The vagueness of what this means has led to many awkward press conferences with Quebec’s Justice Minister Stéphanie Vallée, who has had to clarify the minute details of implementing this self-contradictory law. One of the press conferences established that Muslim women wearing the face coverings can and cannot do the following things, according to CBC news. They explain, “You can walk into a public library, but you can't take out a book. You can sit in a hospital waiting room, but you can't interact with staff. You can drop off your children at public daycare, but you can't pick them up.” This exposes the paradoxes of a law that is supposed to be about religious neutrality, but is clearly about raising fear and suspicions of Muslim women and their “hidden” identities. What about someone wearing a big scarf that covers their face due to Quebec’s cold winters? Or someone who wears sunglasses and a hat which covers most of their face due to Quebec’s warm summers? These are also apparently banned by the strangely named, “religious neutrality law.”
The problems with the law are numerous. First, it requires public servants, such as librarians and bus drivers to act as police and enforce the law. Second, it is not about religious neutrality, as it specifically targets religious “face coverings” which is solely about Muslim women and their unjustified ‘security’ concerns. Third, it is a renewed attempt to attack and isolate Muslim women based solely on their appearance and dress, which has been proposed several times in Quebec under different names. Fourth, these laws have not stood the test of time because they are considered an infringement on human rights and religious freedoms in accordance with Canada’s Charter of Rights & Freedoms.

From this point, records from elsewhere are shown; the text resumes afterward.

Lemma deq_start : cs tid = CDequeue -> good N g m [] (mkSys p m pc (<[tid := COvercommit (tailIndex p)]> cs)).
Proof.
  intros Hr. assert (gcs g tid = GIdle) as Hg.
  { eapply conc_idle; [apply (v_conc _ _ _ Hv)|by right]. }
  eapply (good_local _ _ _ _ _ _ _ (GOvercommit (length (elems g)))); rewrite ?Hg; try done; try (by left); try (simpl; lia).
  simpl. by rewrite tail_eq.
Qed.

Lemma deq_overcommit ti :
  gcs g tid = GOvercommit ti ->
  good N g m [] (mkSys p m pc (<[tid := COptimistic (idx ti) (dequeueOvercommit p)]> cs)).
Proof.
  intros Hg. pose proof (tk_regs _ _ _ _ (v_tickets _ _ _ Hv) tid) as Hr. rewrite Hg in Hr.
  eapply (good_local _ _ _ _ _ _ _ (GOptimistic ti (count is_lost (claims g)))); rewrite ?Hg; try done; try (by left).
  simpl. by rewrite overcommit_eq.
Qed.

Lemma deq_optimistic ti oi (b : bool) :
  gcs g tid = GOptimistic ti oi ->
  let c' := if b then CClaim (u64 (Z.of_nat oi)) else CRet None in
  good N g m (dequeue_event tid (COptimistic (idx ti) (u64 (Z.of_nat oi))) c') (mkSys p m pc (<[tid := c']> cs)).
Proof.
  intros Hg c'. pose proof (tk_regs _ _ _ _ (v_tickets _ _ _ Hv) tid) as Hr. rewrite Hg in Hr.
  destruct Hr as [_ Hr].
  eapply (good_local _ _ _ _ _ _ _ (if b then GClaim oi else GIdle)); rewrite ?Hg; unfold c'; destruct b;
    try done; [left; by intros []|by left|by right].
Qed.

Lemma deq_claim oi :
  gcs g tid = GClaim oi ->
  good N g m [] (mkSys (set_dequeueOptimisticCount (u64 (dequeueOptimisticCount p + 1)) p) m pc
                 (<[tid := CTest (u64 (Z.of_nat oi)) (dequeueOptimisticCount p)]> cs)).
Proof.
  intros Hg.
  set (g' := mkGhost (elems g) (claims g ++ [Undecided tid]) (heads g) (binfo g) (ents g) (lo g) (tops g)
               (own g) (<[tid := GTest oi (length (claims g))]> (gcs g))).
  assert (quiet g g' p (set_dequeueOptimisticCount (u64 (dequeueOptimisticCount p + 1)) p) m m) as Hq
    by (split; simpl; eauto).
  exists g'. split; [|split; [|by apply respects_same]].
  - pose proof (conc_move _ _ _ g' _ tid _ (CTest (u64 (Z.of_nat oi)) (dequeueOptimisticCount p)) Hv
                  (quiet_later _ _ _ _ _ _ Hq) eq_refl) as Hm.
    destruct Hv as [Hb Ht Hh Ho Hc Htk Hi Hbk Hpo Hin Hpr Hco]. simpl in *. split; simpl; try done.
    + rewrite length_app. simpl. lia.
    + rewrite Ho, idx_succ, length_app. simpl. f_equal. lia.
    + rewrite count_app. simpl. by rewrite Nat.add_0_r.
    + by apply tickets_claim.
    + apply indices_local; [done|]. left. by rewrite Hg.
    + apply blocks_local; [done|]. by rewrite Hg.
    + by eapply index_same; [..|exact Hin].
    + by eapply producer_quiet.
    + intros t. apply Hm. simpl. by rewrite Ho.
  - apply abs_silent; [done..|]. intros t. simpl. by_thread tid t; [by rewrite Hg|done].
Qed.

(** A ticket is decided or redeemed: what changes besides the counters. *)
Lemma deq_ticket p' c' x' mi c cl hd ev :
  claim_of tid (gcs g tid) = Some (mi, c) ->
  let g' := mkGhost (elems g) (<[mi := cl]> (claims g)) hd (binfo g) (ents g) (lo g) (tops g)
              (own g) (<[tid := x']> (gcs g)) in
  claim_of tid x' = (fun _ => (mi, cl)) <$> claim_tid cl ->
  claim_tid cl = None \/ claim_tid cl = Some tid ->
  (is_won cl = true ->
     is_won c = true \/ (mi + 1 <= length (elems g) + count is_lost (take mi (claims g)))%nat) ->
  regs_ok (claims g) (length (elems g)) x' ->
  (claims g !! mi = Some c -> count is_taken (<[mi := cl]> (claims g)) = length hd) ->
  quiet g g' p p' m m -> tailIndex p' = tailIndex p -> entries p' = entries p ->
  headIndex p' = idx (length hd) -> dequeueOptimisticCount p' = dequeueOptimisticCount p ->
  (claims g !! mi = Some c ->
     dequeueOvercommit p' = u64 (Z.of_nat (count is_lost (<[mi := cl]> (claims g))))) ->
  indices hd (<[tid := x']> (gcs g)) ->
  blocks_ok (elems g) hd (binfo g) (<[tid := x']> (gcs g)) m (own g) ->
  conc g' p' x' c' -> atomic_steps (abs g) ev (abs g') ->
  good N g m ev (mkSys p' m pc (<[tid := c']> cs)).
Proof.
  intros Hold g' Hnew Hname Hwon Hregs Htaken Hq Hti Hen Hhi Hdo Hov Hix Hbl Hco' Hev.
  exists g'. split; [|split; [done|by apply respects_same]].
  pose proof (conc_move _ _ _ g' _ tid _ c' Hv (quiet_later _ _ _ _ _ _ Hq) eq_refl Hco') as Hm.
  destruct Hv as [Hb Ht Hh Ho Hc Htk Hi Hbk Hpo Hin Hpr Hco]. simpl in *.
  assert (claims g !! mi = Some c) as Hmi.
  { apply (tk_claim _ _ _ _ Htk mi c tid); [|done]. destruct (gcs g tid); simplify_eq/=; done. }
  edestruct (tickets_update _ _ _ _ (length hd) _ x' _ _ cl Htk Hold) as [_ Htk']; [done..|by apply Htaken|].
  split; simpl; try done; rewrite ?length_insert.
  - lia.
  - by rewrite Hti.
  - by rewrite Hdo, Ho.
  - by apply Hov.
  - eapply index_same; [apply (qt_headers _ _ _ _ _ _ Hq)|done|done].
  - by eapply producer_quiet.
Qed.

Lemma counters_small (k : nat) :
  (k <= length (elems g))%nat \/ (k <= length (claims g))%nat -> Z.of_nat k < 2 ^ 60.
Proof. pose proof (v_bound _ _ _ Hv). lia. Qed.

Lemma deq_test oi mi :
  gcs g tid = GTest oi mi ->
  let won := circular_less_than (u64 (idx mi - u64 (Z.of_nat oi))) (tailIndex p) in
  good N g m [] (mkSys p m pc (<[tid := if won then CTake else CGiveUp]> cs)).
Proof.
  intros Hg won. pose proof (tk_regs _ _ _ _ (v_tickets _ _ _ Hv) tid) as Hr. rewrite Hg in Hr. simpl in Hr.
  assert (claims g !! mi = Some (Undecided tid)) as Hmi.
  { apply (tk_claim _ _ _ _ (v_tickets _ _ _ Hv) _ _ tid); [done|]. by rewrite Hg. }
  pose proof (lookup_lt_Some _ _ _ Hmi) as Hlt.
  pose proof (count_take_le is_lost (claims g) mi). pose proof (count_le is_lost (take mi (claims g))) as Hcl.
  rewrite length_take in Hcl.
  assert (won = (Z.of_nat mi - Z.of_nat oi <? Z.of_nat (length (elems g)))) as Hw.
  { unfold won. rewrite tail_eq. pose proof (v_bound _ _ _ Hv). apply idx_sub_lt; lia. }
  pose proof (count_insert is_taken (claims g) mi _ (if won then Winner tid else Loser tid) Hmi) as Hct.
  pose proof (count_insert is_lost (claims g) mi _ (if won then Winner tid else Loser tid) Hmi) as Hcn.
  pose proof (tk_taken _ _ _ _ (v_tickets _ _ _ Hv)) as Htk.
  apply (deq_ticket p _ (if won then GTake mi else GGiveUp mi) mi (Undecided tid)
           (if won then Winner tid else Loser tid) (heads g)); try done.
  - by rewrite Hg.
  - by destruct won.
  - right. by destruct won.
  - intros Hwon. right. destruct won; [|done]. symmetry in Hw. apply Z.ltb_lt in Hw. lia.
  - by destruct won.
  - intros _. destruct won; simpl in *; lia.
  - split; simpl; eauto.
  - apply head_eq.
  - intros _. rewrite overcommit_eq. do 2 f_equal. destruct won; simpl in *; lia.
  - apply indices_local; [apply (v_indices _ _ _ Hv)|]. left. rewrite Hg. by destruct won.
  - apply blocks_local; [apply (v_blocks _ _ _ Hv)|]. rewrite Hg. by destruct won.
  - by destruct won.
  - apply abs_silent; [done..|]. intros t. simpl. by_thread tid t; [|done]. rewrite Hg. by destruct won.
Qed.

Lemma deq_giveup mi :
  gcs g tid = GGiveUp mi ->
  good N g m [EDequeue tid None]
    (mkSys (set_dequeueOvercommit (u64 (dequeueOvercommit p + 1)) p) m pc (<[tid := CRet None]> cs)).
Proof.
  intros Hg.
  assert (claims g !! mi = Some (Loser tid)) as Hmi.
  { apply (tk_claim _ _ _ _ (v_tickets _ _ _ Hv) _ _ tid); [done|]. by rewrite Hg. }
  pose proof (count_insert is_taken (claims g) mi _ Lost Hmi) as Hct.
  pose proof (count_insert is_lost (claims g) mi _ Lost Hmi) as Hcn.
  pose proof (tk_taken _ _ _ _ (v_tickets _ _ _ Hv)) as Htk. simpl in *.
  apply (deq_ticket _ _ GIdle mi (Loser tid) Lost (heads g)); try done.
  - by rewrite Hg.
  - by left.
  - intros _. lia.
  - split; simpl; eauto.
  - apply head_eq.
  - intros _. simpl. rewrite overcommit_eq, u64_add_l. f_equal. lia.
  - apply indices_local; [apply (v_indices _ _ _ Hv)|]. left. by rewrite Hg.
  - apply blocks_local; [apply (v_blocks _ _ _ Hv)|]. by rewrite Hg.
  - left. by intros [].
  - eapply abs_return; [done..|by rewrite Hg].
Qed.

Many have also commented that while people in Canada love to justifiably condemn and ridicule President Trump and the American government, our American neighbours have not yet passed any laws so directly attacking Muslim women (at least those already living in the United Sates). In fact this is the first law attacking Muslim women and “face coverings” in North America. How is it possible that Bill 62 passed in Quebec with so few protests outside of la Belle Province?
At the same time, Muslim women are standing up for themselves. Recently a few women who wear the niqab were supported by some civil society groups in Quebec, and filed a constitutional challenge against Bill 62. On December 1, 2017 a Quebec Superior Court Judge temporarily suspended the law. His ruling found that Bill 62 needs to be clearer and that the government must create specific guidelines on the implementation of the law.
Strangely, the main factor it seems he considered is that Bill 62 Chapter 3 Division 3 allows for "Accommodations on Religious Grounds" meaning people will be able to apply to be exempt from the face-covering law. However, there is no avenue at this time to apply for this accommodation, so the law is suspended until the process is established. Of course, this is not a full victory for the Muslim women who took the government to court, as the law was not scrapped completely, however this short term gain opens space and momentum for them to continue to campaign against this unjust law.
TVA news stirs Islamophobia with lies
In mid-December the depths of this harmful campaign against Muslim women and the Muslim community was further highlighted when TVA news falsely reported that a Mosque in the Montreal region had sent a letter to a construction company asking, "for women to be removed from a construction site near their place of worship". According to CTV news, "TVA stood by its story about the banning of women for several days, even saying that this clause was written in the contract." However, the letter and contract clause were complete fabrications. In fact, Mosque officials released a video showing they had denied the claims to the journalist prior to TVA publishing the story, and had demanded written proof from the journalist of her claims, which she did not produce. However, despite the Mosque’s denial and TVA having no physical proof of a letter and/or contract, TVA went ahead and published the story.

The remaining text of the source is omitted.